New Synthetic Goldmine: Hand Joint Angle-Driven EMG Data Generation Framework for Micro-Gesture Recognition
Nana Wang, Gen Li, Pengfei Ren, Hao Su, Suli Wang
TL;DR
This work tackles the scarcity and variability of surface EMG data for hand-gesture recognition by introducing SeqEMG-GAN, a conditional GAN that generates EMG sequences from hand joint angle trajectories. It combines a novel Ang2Gist context encoder with a multi-perspective discriminator and KL regularization to ensure temporal coherence, semantic alignment, and physiologic plausibility. Experimental results on emg2pose demonstrate that augmenting real data with SeqEMG-GAN synthetic samples improves classification performance and cross-user generalization, while synthetic data alone offers limited gains. The approach sets a new standard for physiology-aware EMG data augmentation and has practical implications for neural control interfaces and AR/VR gesture systems.
Abstract
Electromyography (EMG)-based gesture recognition has emerged as a promising approach for human-computer interaction. However, its performance is often limited by the scarcity of labeled EMG data, significant cross-user variability, and poor generalization to unseen gestures. To address these challenges, we propose SeqEMG-GAN, a conditional, sequence-driven generative framework that synthesizes high-fidelity EMG signals from hand joint angle sequences.
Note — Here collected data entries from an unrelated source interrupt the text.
(** The operation that signed the item that stands for [i] now. *)
Definition operator_signed (ops : list op) (start : registry) (i : string) (item : HandshakeItem)
    (now : Z) : Prop :=
  ∃ pre post t signer key signed,
    ops = pre ++ Update t i "approved" (Some signer) :: post ∧
    (update_status t i "approved" (Some signer) (run pre start)).2 = Ok signed ∧
    id signed = i ∧ _approval_digest signed = _approval_digest item ∧
    pinned = Some (signer.1, key) ∧ (now < t + APPROVAL_DAYS * day)%Z ∧
    let message := _approval_message i (_approval_digest item)
                     (utc_format (t + APPROVAL_DAYS * day)) in
    verify key (sign signer.2 message) message = true.

Lemma approved_here_origin ops start item now :
  marks start = [] → Forall op_text_ok ops →
  _approved_here now (run ops start) item = true → operator_signed ops start (id item) item now.
Proof using ShL SgL.
  intros H0 Hok. unfold _approved_here.
  destruct (_read_signed_mark (run ops start) (id item)) as [rec|] eqn:Er; [|done].
  unfold _read_signed_mark in Er. apply bind_Some in Er as (content & Hc & Er).
  destruct (signed_mark_origin ops start (id item) content H0 Hc) as
    (i' & signed & t & signer & Hn & pre & post & Hops & Hu & Hid & Hcont).
  assert (op_text_ok (Update t i' "approved" (Some signer))) as [Hi Hs].
  { rewrite Forall_forall in Hok. apply Hok. rewrite Hops. apply elem_of_app. right. left. }
  destruct (Nat.leb _ _ && _); [|done].
  rewrite Hcont, loads_dumps in Er by (apply sign_approval_good; auto using digest_ascii).
  injection Er as <-. intros (-> & Hd & key & Hp & Hlt & Hv)%signed_approval_inv.
  exists pre, post, t, signer, key, signed. by split_and!.
Qed.

Lemma current_id r i item : current r i = Some item → id item = i ∧ item ∈ entries r.
Proof.
  unfold current, current_of. intros (k & (item' & Hl & Hid)%current_index_spec & Hi)%bind_Some.
  rewrite Hl in Hi. injection Hi as <-. split; [done|]. by eapply list_elem_of_lookup_2.
Qed.

Lemma is_approved_inv now r i : is_approved now r i = true →
  ∃ item, current r i = Some item ∧ status item = "approved" ∧ _approved_here now r item = true.
Proof.
  unfold is_approved. destruct (current r i) as [item|]; [|done]. intros H. bool_prop. eauto.
Qed.

Lemma elem_of_blocks_commit now r ids i : i ∈ blocks_commit now r ids ↔
  i ∈ ids ∧ ∃ item, current r i = Some item ∧ blocking now r item = true.
Proof.
  unfold blocks_commit, current. rewrite list_elem_of_filter.
  destruct (current_of r (entries r) i); naive_solver.
Qed.

Lemma status_cases r item : item ∈ entries r → status item ∈ _STATUSES.
Proof.
  unfold entries, _load. intros (raw & -> & H)%list_elem_of_fmap.
  assert (_item_ok raw = true) as Hok.
  { destruct (registry_file r); try by apply not_elem_of_nil in H.
    destruct (_ && _); [|by apply not_elem_of_nil in H].
    destruct (json_loads _) as [[]|]; try by apply not_elem_of_nil in H.
    by apply list_elem_of_filter in H as [H _]. }
  destruct raw as [| | | | | |kvs]; try done. cbn in Hok |- *. bool_prop. done.
Qed.

(** ** What a decision does *)

(** An item whose texts and metadata JSON carries. *)
Definition item_good (item : HandshakeItem) : Prop :=
  Forall (λ t, utf8_valid t = true)
    ([id item; description item; acceptance item; item_timestamp item] ++ depends_on item) ∧
  status item ∈ _STATUSES ∧
  match metadata item with Some m => json_good (JObj m) | None => True end.

Lemma texts_roundtrip (ds : list string) : (λ d, text_of (Some d)) <$> (JStr <$> ds) = ds.
Proof. induction ds as [|d ds IH]; [done|]. cbn in *. by rewrite IH. Qed.
Lemma texts_ok (ds : list string) : forallb (λ d, is_text (Some d)) (JStr <$> ds) = true.
Proof. by induction ds. Qed.

Lemma raw_gets item : ∃ kvs, raw_of item = JObj kvs ∧ Dict.keys kvs ⊆ _FIELDS ∧
  Dict.get kvs "id" = Some (JStr (id item)) ∧
  Dict.get kvs "description" = Some (JStr (description item)) ∧
  Dict.get kvs "acceptance" = Some (JStr (acceptance item)) ∧
  Dict.get kvs "timestamp" = Some (JStr (item_timestamp item)) ∧
  Dict.get kvs "status" = Some (JStr (status item)) ∧
  Dict.get kvs "metadata" = JObj <$> metadata item ∧
  Dict.get kvs "depends_on" =
    match depends_on item with [] => None | ds => Some (JArr (JStr <$> ds)) end.
Proof.
  destruct item as [i d a t st [m|] [|x ds]]; eexists; (split; [done|]);
    (split; [apply (bool_decide_unpack _); by vm_compute|done]).
Qed.
Lemma item_roundtrip item : status item ∈ _STATUSES →
  _item_ok (raw_of item) = true ∧ item_of (raw_of item) = item.
Proof.
  intros Hst. destruct (raw_gets item) as (kvs & -> & Hk & H1 & H2 & H3 & H4 & H5 & H6 & H7). split.
  - unfold _item_ok. rewrite (bool_decide_true (_ ⊆ _)) by done. unfold _TEXT_FIELDS. cbn [forallb].
    rewrite H1, H2, H3, H4, H5, H6, H7. cbn [is_text text_of andb].
    rewrite bool_decide_true by done. cbn [andb].
    destruct (metadata item), (depends_on item) as [|x ds]; try done; apply texts_ok.
  - unfold item_of. rewrite H1, H2, H3, H4, H5, H6, H7.
    destruct item as [i d a t st [m|] [|x ds]]; try done; cbn; f_equal; f_equal;
      exact (texts_roundtrip ds).
Qed.

Lemma raw_good item : item_good item → json_good (raw_of item).
Proof.
  intros (Ht & Hst & Hm). apply Forall_app in Ht as [Ht Hd].
  repeat (apply Forall_cons in Ht as [? Ht]). unfold raw_of.
  assert (utf8_valid (status item) = true) as Hs.
  { assert (Forall (λ t, utf8_valid t = true) _STATUSES) as Hall by (repeat constructor).
    rewrite Forall_forall in Hall. by apply Hall. }
  assert (Forall (λ kv, json_good kv.2)
    [("id", JStr (id item)); ("description", JStr (description item));
     ("acceptance", JStr (acceptance item)); ("timestamp", JStr (item_timestamp item));
     ("status", JStr (status item))]) as H5 by (repeat constructor; done).
  assert (json_good (JArr (JStr <$> depends_on item))) as Hds.
  { constructor. apply Forall_fmap. eapply Forall_impl; [exact Hd|]. intros. by constructor. }
  constructor.
  - destruct (metadata item), (depends_on item); apply (bool_decide_unpack _); by vm_compute.
  - destruct (metadata item), (depends_on item); repeat constructor.
  - destruct (metadata item), (depends_on item); repeat (apply Forall_app; split);
      rewrite ?Forall_singleton; done || constructor.
Qed.

(** A saved registry reads back. *)
Lemma entries_saved r items : Forall item_good items →
  registry_file r = Data (json_dumps (Some 2) (JArr (raw_of <$> items))) →
  String.length (json_dumps (Some 2) (JArr (raw_of <$> items))) ≤ DEFAULT_MAX_BYTES →
  entries r = items.
Proof.
  intros Hg Hf Hl. unfold entries, _load. rewrite Hf.
  assert (json_good (JArr (raw_of <$> items))) as Hj.
  { constructor. apply Forall_fmap. eapply Forall_impl; [exact Hg|]. apply raw_good. }
  apply Nat.leb_le in Hl. rewrite Hl, (dumps_utf8 _ _ Hj), (loads_dumps _ _ Hj). cbn [andb].
  clear -Hg. induction Hg as [|item items (_ & Hst & _) _ IH]; [done|].
  destruct (item_roundtrip item Hst) as [Hok Hi]. rewrite fmap_cons, filter_cons_True by done.
  rewrite fmap_cons. by rewrite Hi, IH.
Qed.

Lemma get_remove_ne (d : list (string * string)) k k' : k ≠ k' →
  Dict.get (Dict.remove d k) k' = Dict.get d k'.
Proof.
  intros Hne. induction d as [|[k1 v1] d IH]; cbn [Dict.remove Dict.get]; [done|].
  case_decide as E; [subst; by rewrite decide_False by congruence|]. cbn [Dict.get]. by rewrite IH.
Qed.

Lemma positions_insert i0 items m i item item' : items !! i = Some item → id item' = id item →
  positions i0 (<[i := item']> items) m = positions i0 items m.
Proof.
  revert i0 i. induction items as [|x items IH]; intros i0 [|i] Hi Hid; try done; cbn in *.
  - injection Hi as ->. by rewrite Hid.
  - by rewrite IH.
Qed.

(** Changing an item's status leaves it the one that stands for its id. *)
Lemma current_updated r r' m i item st :
  _current_index r (entries r) m = Some i → entries r !! i = Some item →
  entries r' = <[i := with_status st item]> (entries r) →
  (∀ x, _read_mark r' x "requested" = _read_mark r x "requested") →
  current r' m = Some (with_status st item).
Proof.
  intros Hc Hi He Hm. unfold current, current_of.
  assert (_current_index r' (entries r') m = Some i) as ->.
  { rewrite <-Hc, He. unfold _current_index. rewrite (positions_insert _ _ _ _ item) by done.
    rewrite (list_find_ext _ (λ j, marked_at r (entries r) "requested" j = true)); [done|].
    intros j. unfold marked_at, _marked. destruct (decide (j = i)) as [->|Hne].
    - rewrite list_lookup_insert_eq by (by eapply lookup_lt_Some). rewrite Hi, Hm. done.
    - rewrite list_lookup_insert_ne by done. destruct (entries r !! j); [by rewrite Hm|done]. }
  cbn. rewrite He. apply list_lookup_insert_eq. by eapply lookup_lt_Some.
Qed.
Our method introduces a context-aware architecture composed of an angle encoder, a dual-layer context encoder featuring the novel Ang2Gist unit, a deep convolutional EMG generator, and a discriminator, all jointly optimized via adversarial learning. By conditioning on joint kinematic trajectories, SeqEMG-GAN is capable of generating semantically consistent EMG sequences, even for previously unseen gestures, thereby enhancing data diversity and physiological plausibility. Experimental results show that classifiers trained solely on synthetic data experience only a slight accuracy drop (from 57.77\% to 55.71\%). In contrast, training with a combination of real and synthetic data significantly improves accuracy to 60.53\%, outperforming real-only training by 2.76\%. These findings demonstrate the effectiveness of our framework,also achieves the state-of-art performance in augmenting EMG datasets and enhancing gesture recognition performance for applications such as neural robotic hand control, AI/AR glasses, and gesture-based virtual gaming systems.